• **Task**: Find the line with "none of them" in the entries below, then reproduce it and every line after it down to and including the line with "Definition lower_char (c", exactly.

================================

(** * air_quality: the field classifier and the AQI calculator

    A shallow embedding of the class [AQIAutoDetector] of [app3.py] and
    [pipline_code.py]: the breakpoint table [bps], [get_sub_index], the
    per-image classification of OCR detections and the computation of
    [Final_AQI].

    Numbers.  Python's [float] and [int] values are modelled by the rational
    they denote ([Q]) and arithmetic is exact: the rounding of binary
    floating-point operations is not modelled, except in the two products
    [0.35 * w] and [0.65 * w] of the band test, which are rounded to doubles
    as Python rounds them, because the comparison at the edge of the band
    depends on it.  Equality of computed values is [Qeq].  Exceptions are
    modelled by the [result] type below.  The OCR engine, the clock and the
    file system are outside the program: their answers are inputs of the
    model. *)

From Stdlib Require Import QArith Qround Qabs Qpower ZArith List String Ascii Bool.
From Stdlib Require Import Lia Lqa Permutation Sorted DecimalString.
Import ListNotations.
Open Scope Q_scope.

(** ** Python run-time primitives used by the two scripts *)
Module Py.

Inductive exn : Type :=
| ValueError
| ZeroDivisionError
| IndexError
| ExternalError (name : string).  (* raised inside a library call, by class name *)

Inductive result (A : Type) : Type :=
| Ok (a : A)
| Raise (e : exn).
Arguments Ok {A} a.
Arguments Raise {A} e.

Definition bind {A B : Type} (r : result A) (k : A -> result B) : result B :=
  match r with
  | Ok a => k a
  | Raise e => Raise e
  end.

(** [r ~~> q]: the computation returns normally a number equal to [q]. *)
Definition returns (r : result Q) (q : Q) : Prop :=
  match r with
  | Ok v => v == q
  | Raise _ => False
  end.

(** [a / b]: true division, [ZeroDivisionError] on a zero divisor. *)
Definition div (a b : Q) : result Q :=
  if Qeq_bool b 0 then Raise ZeroDivisionError else Ok (a / b).

Definition Qlt_bool (a b : Q) : bool := negb (Qle_bool b a).

(** [max(a, b, c)]: the first of the largest items. *)
Definition max3 (a b c : Q) : Q :=
  let m := a in
  let m := if Qlt_bool m b then b else m in
  if Qlt_bool m c then c else m.

(** [round(x)] with one argument: the nearest integer, a tie going to the
    even neighbour. *)
Definition round (x : Q) : Z :=
  let f := Qfloor x in
  match Qcompare (x - inject_Z f) (1 # 2) with
  | Lt => f
  | Gt => (f + 1)%Z
  | Eq => if Z.even f then f else (f + 1)%Z
  end.

(** [sum(l)]. *)
Definition sum (l : list Q) : Q := fold_left Qplus l 0.

(** [l[i]] for a non-negative index. *)
Definition getitem {A : Type} (l : list A) (i : nat) : result A :=
  match nth_error l i with
  | Some a => Ok a
  | None => Raise IndexError
  end.

(** [l[-4:]]: the last four items, the whole list when it is shorter. *)
Definition last4 {A : Type} (l : list A) : list A :=
  skipn (List.length l - 4) l.

(** *** Strings.  The OCR engine is called with [allowlist='0123456789.'];
    a character is an ASCII character. *)
Definition is_digit (c : ascii) : bool :=
  (48 <=? nat_of_ascii c)%nat && (nat_of_ascii c <=? 57)%nat.

Fixpoint all_digits (s : string) : bool :=
  match s with
  | EmptyString => true
  | String c r => is_digit c && all_digits r
  end.

(** [s.isdigit()]: at least one character, and every character a digit. *)
Definition isdigit (s : string) : bool :=
  match s with
  | EmptyString => false
  | String _ _ => all_digits s
  end.

(** [s.replace(old, '', 1)] for a one-character [old]: the first occurrence
    of [old] is dropped. *)
Fixpoint replace1 (old : ascii) (s : string) : string :=
  match s with
  | EmptyString => EmptyString
  | String c r => if Ascii.eqb c old then r else String c (replace1 old r)
  end.

Definition digit_val (c : ascii) : Z := (Z.of_nat (nat_of_ascii c) - 48)%Z.

Fixpoint digits_value (acc : Z) (s : string) : Z :=
  match s with
  | EmptyString => acc
  | String c r => digits_value (10 * acc + digit_val c)%Z r
  end.

(** The text before the first ['.'] and, when there is one, the text after it. *)
Fixpoint split_dot (s : string) : string * option string :=
  match s with
  | EmptyString => (EmptyString, None)
  | String c r =>
      if Ascii.eqb c "."
      then (EmptyString, Some r)
      else let (a, b) := split_dot r in (String c a, b)
  end.

Definition is_empty (s : string) : bool :=
  match s with
  | EmptyString => true
  | String _ _ => false
  end.

(** [float(s)] on the strings the OCR allowlist can produce, those made of
    digits and ['.']: digits, then possibly a point and digits, with a digit
    on at least one side of the point; [ValueError] otherwise.  (Python's
    [float] also reads signs, exponents, blanks, underscores, [inf] and [nan];
    none of them can be spelled with the allowlist, and the classifier calls
    [float] only behind its [isdigit] test.) *)
Definition float (s : string) : result Q :=
  match split_dot s with
  | (ip, None) =>
      if isdigit ip then Ok (inject_Z (digits_value 0 ip)) else Raise ValueError
  | (ip, Some fp) =>
      if all_digits ip && all_digits fp && negb (is_empty ip && is_empty fp)
      then Ok (inject_Z (digits_value 0 ip)
               + inject_Z (digits_value 0 fp)
                 / inject_Z (10 ^ Z.of_nat (String.length fp)))
      else Raise ValueError
  end.

(** *** Sorting a list of pairs of numbers.  [t1 < t2] on tuples compares the
    first items that differ. *)
Definition tuple_lt (t1 t2 : Q * Q) : bool :=
  if negb (Qeq_bool (fst t1) (fst t2)) then Qlt_bool (fst t1) (fst t2)
  else if negb (Qeq_bool (snd t1) (snd t2)) then Qlt_bool (snd t1) (snd t2)
  else false.

(** [l.sort()]: the stable sort for [<]; an item taken from the front goes
    before the first sorted item that is not below it. *)
Fixpoint insert (x : Q * Q) (l : list (Q * Q)) : list (Q * Q) :=
  match l with
  | [] => [x]
  | y :: r => if tuple_lt y x then y :: insert x r else x :: l
  end.

Fixpoint sort (l : list (Q * Q)) : list (Q * Q) :=
  match l with
  | [] => []
  | x :: r => insert x (sort r)
  end.

(** [int(x)] on a number: the fraction is cut off, towards zero. *)
Definition int_ (x : Q) : Z := Z.quot (Qnum x) (Zpos (Qden x)).

(** [str(n)] for an [int]: its decimal digits, with a minus sign when negative. *)
Definition str_int (n : Z) : string := NilZero.string_of_int (Z.to_int n).

(** [c.lower()] on an ASCII character. *)
Definition lower_char (c : ascii) : ascii :=
  let n := nat_of_ascii c in
  if (65 <=? n)%nat && (n <=? 90)%nat then ascii_of_nat (n + 32) else c.

(** [s.lower()] on an ASCII string. *)
Fixpoint lower (s : string) : string :=
  match s with
  | EmptyString => EmptyString
  | String c r => String (lower_char c) (lower r)
  end.

(** [s.endswith(suffix)]. *)
Fixpoint endswith (s suffix : string) : bool :=
  String.eqb s suffix
  || match s with
     | EmptyString => false
     | String _ r => endswith r suffix
     end.

(** [s.endswith((suffix1, suffix2, ...))]. *)
Definition endswith_any (s : string) (suffixes : list string) : bool :=
  existsb (endswith s) suffixes.

(** *** Binary floating point, where the rounding decides a comparison.
    [ilog2 x] is the integer part of the base-2 logarithm of a positive [x]. *)
Definition ilog2 (x : Q) : Z :=
  let l := (Z.log2 (Qnum x) - Z.log2 (Zpos (Qden x)))%Z in
  if Qle_bool (2 ^ l) x then l else (l - 1)%Z.

(** [fround x]: the double (IEEE 754 binary64) nearest to [x], a tie going to
    the even significand; this is how Python rounds a float literal, the
    conversion of an [int] and the result of a float operation.  The
    significand has 53 bits and the exponent of its last bit is at least
    -1074; the numbers met here are far below the overflow threshold
    [2 ^ 1024]. *)
Definition fround (x : Q) : Q :=
  if Qeq_bool x 0 then 0
  else
    let e := Z.max (ilog2 (Qabs x) - 52) (-1074) in
    inject_Z (round (x / 2 ^ e)) * 2 ^ e.

(** [float(n)] for an [int], as done when an [int] meets a [float]. *)
Definition float_of_int (n : Z) : Q := fround (inject_Z n).

(** [a * b] on floats. *)
Definition fmul (a b : Q) : Q := fround (a * b).

End Py.

Import Py.

Declare Scope py_scope.
Delimit Scope py_scope with py.
Notation "x <- c ;; k" := (Py.bind c (fun x => k))
  (at level 61, c at next level, right associativity) : py_scope.
Notation "r ~~> q" := (Py.returns r q) (at level 70, no associativity) : py_scope.
Open Scope py_scope.

(** ** class AQIAutoDetector: the part both files share, character for character *)
Module Detector.

(** A breakpoint band [(clo, chi, ilo, ihi)]. *)
Definition band : Type := (Q * Q * Q * Q)%type.

(** [self.bps], a dict literal with three string keys, in source order. *)
Definition bps : list (string * list band) :=
  [ ("PM25"%string,
      [ (0, 30, 0, 50); (31, 60, 51, 100); (61, 90, 101, 200);
        (91, 120, 201, 300); (121, 250, 301, 400); (250, 500, 401, 500) ]);
    ("PM10"%string,
      [ (0, 50, 0, 50); (51, 100, 51, 100); (101, 250, 101, 200);
        (251, 350, 201, 300); (351, 430, 301, 400); (430, 500, 401, 500) ]);
    ("CO"%string,
      [ (0, 1, 0, 50); (11 # 10, 2, 51, 100); (21 # 10, 10, 101, 200);
        (101 # 10, 17, 201, 300); (171 # 10, 34, 301, 400);
        (341 # 10, 100, 401, 500) ]) ].

(** [d[key]] / [key in d] on a dict given by its items. *)
Fixpoint dict_get {V : Type} (d : list (string * V)) (key : string) : option V :=
  match d with
  | [] => None
  | (k, v) :: rest => if String.eqb k key then Some v else dict_get rest key
  end.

================================

• **Response below**:
    none of them can be spelled with the allowlist, and the classifier calls
    [float] only behind its [isdigit] test.) *)
Definition float (s : string) : result Q :=
  match split_dot s with
  | (ip, None) =>
      if isdigit ip then Ok (inject_Z (digits_value 0 ip)) else Raise ValueError
  | (ip, Some fp) =>
      if all_digits ip && all_digits fp && negb (is_empty ip && is_empty fp)
      then Ok (inject_Z (digits_value 0 ip)
               + inject_Z (digits_value 0 fp)
                 / inject_Z (10 ^ Z.of_nat (String.length fp)))
      else Raise ValueError
  end.

(** *** Sorting a list of pairs of numbers.  [t1 < t2] on tuples compares the
    first items that differ. *)
Definition tuple_lt (t1 t2 : Q * Q) : bool :=
  if negb (Qeq_bool (fst t1) (fst t2)) then Qlt_bool (fst t1) (fst t2)
  else if negb (Qeq_bool (snd t1) (snd t2)) then Qlt_bool (snd t1) (snd t2)
  else false.

(** [l.sort()]: the stable sort for [<]; an item taken from the front goes
    before the first sorted item that is not below it. *)
Fixpoint insert (x : Q * Q) (l : list (Q * Q)) : list (Q * Q) :=
  match l with
  | [] => [x]
  | y :: r => if tuple_lt y x then y :: insert x r else x :: l
  end.

Fixpoint sort (l : list (Q * Q)) : list (Q * Q) :=
  match l with
  | [] => []
  | x :: r => insert x (sort r)
  end.

(** [int(x)] on a number: the fraction is cut off, towards zero. *)
Definition int_ (x : Q) : Z := Z.quot (Qnum x) (Zpos (Qden x)).

(** [str(n)] for an [int]: its decimal digits, with a minus sign when negative. *)
Definition str_int (n : Z) : string := NilZero.string_of_int (Z.to_int n).

(** [c.lower()] on an ASCII character. *)
Definition lower_char (c : ascii) : ascii :=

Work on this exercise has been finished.